Au cours de ces dix ans, ils ont assisté à une lutte constante entre le peuple opprimé et les dirigeants qui ont parfois eu recours à des tactiques démocratiques réactionnaires pour la survie de l’ordre capitaliste (le discours d’unité nationale, le «Pacte de Carthage» signé en 2016) ou, comme nous le voyons maintenant, qui ont tenté d’intimider les masses par la violence. La bureaucratie de l’Union générale des travailleurs tunisiens (UGTT), la plus importante organisation de classe du pays avec un pouvoir politique important depuis l’indépendance de la Tunisie, soutient la «transition démocratique» de 2011 et y joue un rôle, et signe ensuite le «Pacte de Carthage» de 2016. Ces mouvements démontrent clairement que la bureaucratie syndicale suit les tactiques de la réaction démocratique et se soucie des intérêts de la bureaucratie plutôt que de ceux de la classe ouvrière. En appelant les masses à éviter les actes de violence et à envisager le dialogue, elle déclare qu’elle maintient cette position.

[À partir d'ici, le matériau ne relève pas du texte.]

(* ===================================================================== *)
(** * Properties of the detector                                          *)
(* ===================================================================== *)

(** C7.  Noise floor of the Phase-2 data diff.  For a FAR common to a
    well-formed golden baseline and suspect, Phase 2 returns, and it holds
    no anomaly for that FAR when the two payloads differ in exactly 4 bit
    positions, and exactly one (with [bits_changed = 5]) when they differ
    in exactly 5.  The same counts are found in the report of every run
    that returns, and a run returns when no golden FAR is missing from the
    suspect. *)
Theorem noise_floor_boundary g s far gf sf :
  wf_golden g → wf_suspect s →
  far ∈ golden_fars g →
  GoldenBaseline._frames g !! far = Some gf →
  LoadedBitstream._frame_by_far s !! far = Some sf →
  let n := differing_bits (AdaptedFrame.frame_data gf)
                          (AdaptedFrame.frame_data sf) in
  (∃ da,
      FrameDifferentialDetector._detect_data_differences
        FrameDifferentialDetector.__init__ g s = Ok da
      ∧ (n = 4%nat → anomalies_at far da = [])
      ∧ (n = 5%nat →
         ∃ a, anomalies_at far da = [a] ∧ FrameAnomaly.bits_changed a = 5))
  ∧ (∀ r,
      FrameDifferentialDetector.detect FrameDifferentialDetector.__init__ g s
      = Ok r →
      (n = 4%nat → anomalies_at far (AnomalyReport.anomalies r) = [])
      ∧ (n = 5%nat →
         ∃ a, anomalies_at far (AnomalyReport.anomalies r) = [a]
              ∧ FrameAnomaly.bits_changed a = 5))
  ∧ (golden_fars g ⊆ suspect_fars s →
     ∃ r, FrameDifferentialDetector.detect
            FrameDifferentialDetector.__init__ g s = Ok r).
Proof.
  intros Hg Hs Hfar Hgf Hsf n.
  set (self := FrameDifferentialDetector.__init__).
  assert (far ∈ suspect_fars s) as Hfar'
    by (apply suspect_fars_lookup; by eexists).
  destruct (data_returns self g s Hg Hs) as [da Hda].
  destruct (golden_frame_ok g _ _ Hg Hgf) as [_ Hgok].
  destruct (suspect_frame_ok s _ _ Hs Hsf) as [_ Hsok].
  destruct (create_modified_ok self gf sf false None Hgok Hsok)
    as (o & Ho & Hnone & Hsome). cbn in Hnone, Hsome. fold n in Hnone, Hsome.
  assert (H4 : n = 4%nat → anomalies_at far da = []).
  { intros Hn. apply (data_at self g s far da); [done..|].
    rewrite (compare_common_differ self g s far gf sf); [|done..|].
    - rewrite Ho, Hnone; [done|lia].
    - apply differing_bits_pos_ne. fold n. lia. }
  assert (H5 : n = 5%nat →
            ∃ a, anomalies_at far da = [a] ∧ FrameAnomaly.bits_changed a = 5).
  { intros Hn. destruct Hsome as (a & -> & Hbits); [lia|].
    exists a. split; [|rewrite Hbits; lia].
    apply (data_at self g s far da); [done..|].
    rewrite (compare_common_differ self g s far gf sf); [|done..|].
    - by rewrite Ho.
    - apply differing_bits_pos_ne. fold n. lia. }
  split; [by exists da|]. split.
  - intros r Hr. rewrite (report_at_common self g s r far da Hr Hda Hfar).
    split.
    + intros Hn. by rewrite H4.
    + intros Hn. destruct (H5 Hn) as (a & -> & Hbits).
      eexists. split; [reflexivity|].
      by rewrite assess_bits_changed, classify_bits_changed.
  - intros Hsub. by apply detect_returns.
Qed.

Cependant, il faut tenir compte du fait que, dans les mobilisations révolutionnaires de 2010-2011, la base de l’UGTT qui a participé à la lutte a fait pression par le bas et a forcé la bureaucratie syndicale à prendre position. En ce sens, il est clair que la participation organisée de la classe ouvrière tunisienne, ainsi que les bases de lutte au sein de l’UGTT, dans le processus de soulèvement seront décisives pour le développement des mobilisations.

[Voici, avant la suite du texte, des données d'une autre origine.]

(** A counter-clockwise round is a clockwise round of the transposed box. *)
Lemma ccwRound_transposed (get : Z -> Z -> A) (b : bounds) (result : list A) :
  ccwRound get b result
  = (transposeBounds (fst (cwRound (fun i j => get j i) (transposeBounds b) result)),
     snd (cwRound (fun i j => get j i) (transposeBounds b) result)).
Proof.
  destruct b as [t bt l r]. unfold ccwRound, cwRound, transposeBounds.
  cbn [top bottom left right].
  destruct (l + 1 <=? r); destruct (t <=? bt - 1); reflexivity.
Qed.

Lemma cwRound_transposed (get : Z -> Z -> A) (b : bounds) (result : list A) :
  cwRound get b result
  = (transposeBounds (fst (ccwRound (fun i j => get j i) (transposeBounds b) result)),
     snd (ccwRound (fun i j => get j i) (transposeBounds b) result)).
Proof.
  destruct b as [t bt l r]. unfold ccwRound, cwRound, transposeBounds.
  cbn [top bottom left right].
  destruct (t + 1 <=? bt); destruct (l <=? r - 1); reflexivity.
Qed.

Lemma spiralLoop_transposed (get : Z -> Z -> A) (fuel : nat) :
  forall (counterClockwise : bool) (b : bounds) (result : list A),
  spiralLoop get fuel counterClockwise b result
  = spiralLoop (fun i j => get j i) fuel (negb counterClockwise) (transposeBounds b) result.
Proof.
  induction fuel as [|fuel IH]; intros ccw b result; [reflexivity|].
  cbn [spiralLoop]. unfold transposeBounds at 1 2 3 4. cbn [top bottom left right].
  rewrite (andb_comm (left b <=? right b)).
  destruct ((top b <=? bottom b) && (left b <=? right b)); [|reflexivity].
  destruct ccw; cbn [negb].
  - rewrite ccwRound_transposed.
    destruct (cwRound (fun i j => get j i) (transposeBounds b) result) as [b' result'].
    cbn [fst snd]. rewrite IH. cbn [negb].
    destruct b'; reflexivity.
  - rewrite cwRound_transposed.
    destruct (ccwRound (fun i j => get j i) (transposeBounds b) result) as [b' result'].
    cbn [fst snd]. rewrite IH. cbn [negb].
    destruct b'; reflexivity.
Qed.

Lemma in_range_up (lo hi i : Z) : In i (range_up lo hi) -> lo <= i <= hi.
Proof.
  unfold range_up. intros H. apply in_map_iff in H as [k [<- Hk]].
  apply in_seq in Hk. lia.
Qed.

Lemma in_range_down (hi lo i : Z) : In i (range_down hi lo) -> lo <= i <= hi.
Proof. unfold range_down. intros H. apply in_rev in H. now apply in_range_up. Qed.

(** A clockwise round reads cells of its box only, and leaves a box inside
    it. *)
Lemma cwRound_inside (g1 g2 : Z -> Z -> A) (b : bounds) (result : list A) :
  top b <= bottom b -> left b <= right b ->
  (forall i j, top b <= i <= bottom b -> left b <= j <= right b -> g1 i j = g2 i j) ->
  cwRound g1 b result = cwRound g2 b result
  /\ top b <= top (fst (cwRound g2 b result))
  /\ bottom (fst (cwRound g2 b result)) <= bottom b
  /\ left b <= left (fst (cwRound g2 b result))
  /\ right (fst (cwRound g2 b result)) <= right b.
Proof.
  destruct b as [t bt l r]. cbn [top bottom left right]. intros Ht Hl Hg.
  unfold cwRound.
  assert (E1 : map (fun i => g1 t i) (range_up l r) = map (fun i => g2 t i) (range_up l r)).
  { apply map_ext_in. intros i Hi. apply in_range_up in Hi. apply Hg; lia. }
  assert (E2 : map (fun i => g1 i r) (range_up (t + 1) bt)
               = map (fun i => g2 i r) (range_up (t + 1) bt)).
  { apply map_ext_in. intros i Hi. apply in_range_up in Hi. apply Hg; lia. }
  assert (E3 : map (fun i => g1 bt i) (range_down (r - 1) l)
               = map (fun i => g2 bt i) (range_down (r - 1) l)).
  { apply map_ext_in. intros i Hi. apply in_range_down in Hi. apply Hg; lia. }
  assert (E4 : forall bt', bt - 1 <= bt' <= bt ->
               map (fun i => g1 i l) (range_down bt' (t + 1))
               = map (fun i => g2 i l) (range_down bt' (t + 1))).
  { intros bt' Hb. apply map_ext_in. intros i Hi. apply in_range_down in Hi. apply Hg; lia. }
  rewrite E1, E2. destruct (t + 1 <=? bt) eqn:Ea; destruct (l <=? r - 1) eqn:Eb;
    rewrite ?E3, ?E4 by lia; cbn [fst top bottom left right];
    (split; [reflexivity | lia]).
Qed.

Lemma spiralLoop_inside (g1 g2 : Z -> Z -> A) (fuel : nat) :
  forall (b : bounds) (result : list A),
  (forall i j, top b <= i <= bottom b -> left b <= j <= right b -> g1 i j = g2 i j) ->
  spiralLoop g1 fuel false b result = spiralLoop g2 fuel false b result.
Proof.
  induction fuel as [|fuel IH]; intros b result Hg; [reflexivity|].
  cbn [spiralLoop].
  destruct ((top b <=? bottom b) && (left b <=? right b)) eqn:E; [|reflexivity].
  apply andb_true_iff in E as [Et El]. apply Z.leb_le in Et, El.
  destruct (cwRound_inside g1 g2 b result Et El Hg) as [Eq [B1 [B2 [B3 B4]]]].
  rewrite Eq. destruct (cwRound g2 b result) as [b' result']. cbn [fst] in *.
  apply IH. intros i j Hi Hj. apply Hg; lia.
Qed.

De larges secteurs de la gauche tunisienne, qui estiment qu’il doit y avoir une période d’attente indéterminée entre les tâches démocratiques et sociales de la révolution, ne se battent pas pour un gouvernement de la classe ouvrière et du peuple. C’est pourquoi ils n’ont pas poussé, au cours des dix dernières années, à la formation d’une direction politique alternative au nom des travailleurs tunisiens. Celle-ci continue à être la tâche la plus urgente de ces dix dernières années et pour la Tunisie aujourd’hui. C’est-à-dire, la construction d’une organisation et d’une ligne politique qui vise à briser l’ordre existant avec les masses combattantes et à défendre l’indépendance politique de la classe. Aujourd’hui, pour atteindre cet objectif, les masses mobilisées doivent construire leurs propres organes d’auto-organisation/défense en coordination les unes avec les autres et développer cette coordination autour d’un programme d’action d’urgence pour en faire un pouvoir politique alternatif. Ce sont les tâches les plus fondamentales qui nous attendent.

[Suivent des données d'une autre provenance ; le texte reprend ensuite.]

(** * dubplate: immutable validated records

    A shallow embedding of [dubplate/__init__.py]: the [Record] class (an
    immutable dict-like object carrying side attributes stored in slots),
    its validator [_set_record], [copy_record], [get_hash_index_key], the
    module-level [generate_hash_index_key], and the date/time normalisation
    used by [RecordJSONEncoder].

    Python objects are modelled by the inductive type [value]; Python
    exceptions by the type [exn] carried in the error monad [result]. *)

From Stdlib Require Import List String Ascii ZArith NArith Bool Lia Permutation.
From Stdlib Require Import DecimalString Sorting.Sorted.
Import ListNotations.
Open Scope string_scope.
Open Scope list_scope.

Set Implicit Arguments.
Set Warnings "-register-all".

(** ** Exceptions and the error monad *)

Inductive exn : Type :=
| KeyError (msg : string)
| ValueError (msg : string)
| TypeError (msg : string)
| AttributeError (msg : string).

Inductive result (A : Type) : Type :=
| Ok (a : A)
| Raise (e : exn).

Arguments Ok {A} a.
Arguments Raise {A} e.

Definition bind {A B : Type} (m : result A) (k : A -> result B) : result B :=
  match m with
  | Ok a => k a
  | Raise e => Raise e
  end.

Notation "x <- m ;; k" := (bind m (fun x => k))
  (at level 61, m at next level, right associativity).

(** ** Dates and times ([datetime.date], naive [datetime.datetime])

    A [datetime] has no [tzinfo]: the date-times of the model are the
    naive ones, whose ISO text carries no UTC offset. *)

Record date : Type := mkDate
  { d_year : N; d_month : N; d_day : N }.

Record datetime : Type := mkDateTime
  { dt_year : N; dt_month : N; dt_day : N;
    dt_hour : N; dt_minute : N; dt_second : N; dt_microsecond : N }.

En tant qu’Unité Internationale des Travailleurs – Quatrième Internationale (UIT-QI), nous sommes solidaires de la lutte des travailleurs tunisiens pour le travail, le pain et une vie décente. Nous soutenons la mobilisation des masses tunisiennes d’un point de vue politique, programmatique et organisationnel et vers une rupture avec le régime actuel et l’ordre d’exploitation capitaliste !
Libération immédiate de tous les prisonniers politiques ! Dehors l’armée et la police des rues !
Annulation immédiate de tous les accords avec le FMI !
Expropriation de toutes les institutions publiques privatisées sans compensation !
Arrêtez immédiatement de payer la dette extérieure ! Les fonds alloués au paiement de la dette doivent être utilisés pour améliorer les services d’éducation et de santé et créer des emplois dans le secteur public !
Il faut créer des comités populaires indépendants pour lutter contre la corruption ! Les personnes impliquées dans la corruption doivent être jugées sous le contrôle de ces comités !
Le peuple veut détruire le régime !
Pour une économie centralisée et planifiée !
Battons-nous pour un gouvernement des travailleurs !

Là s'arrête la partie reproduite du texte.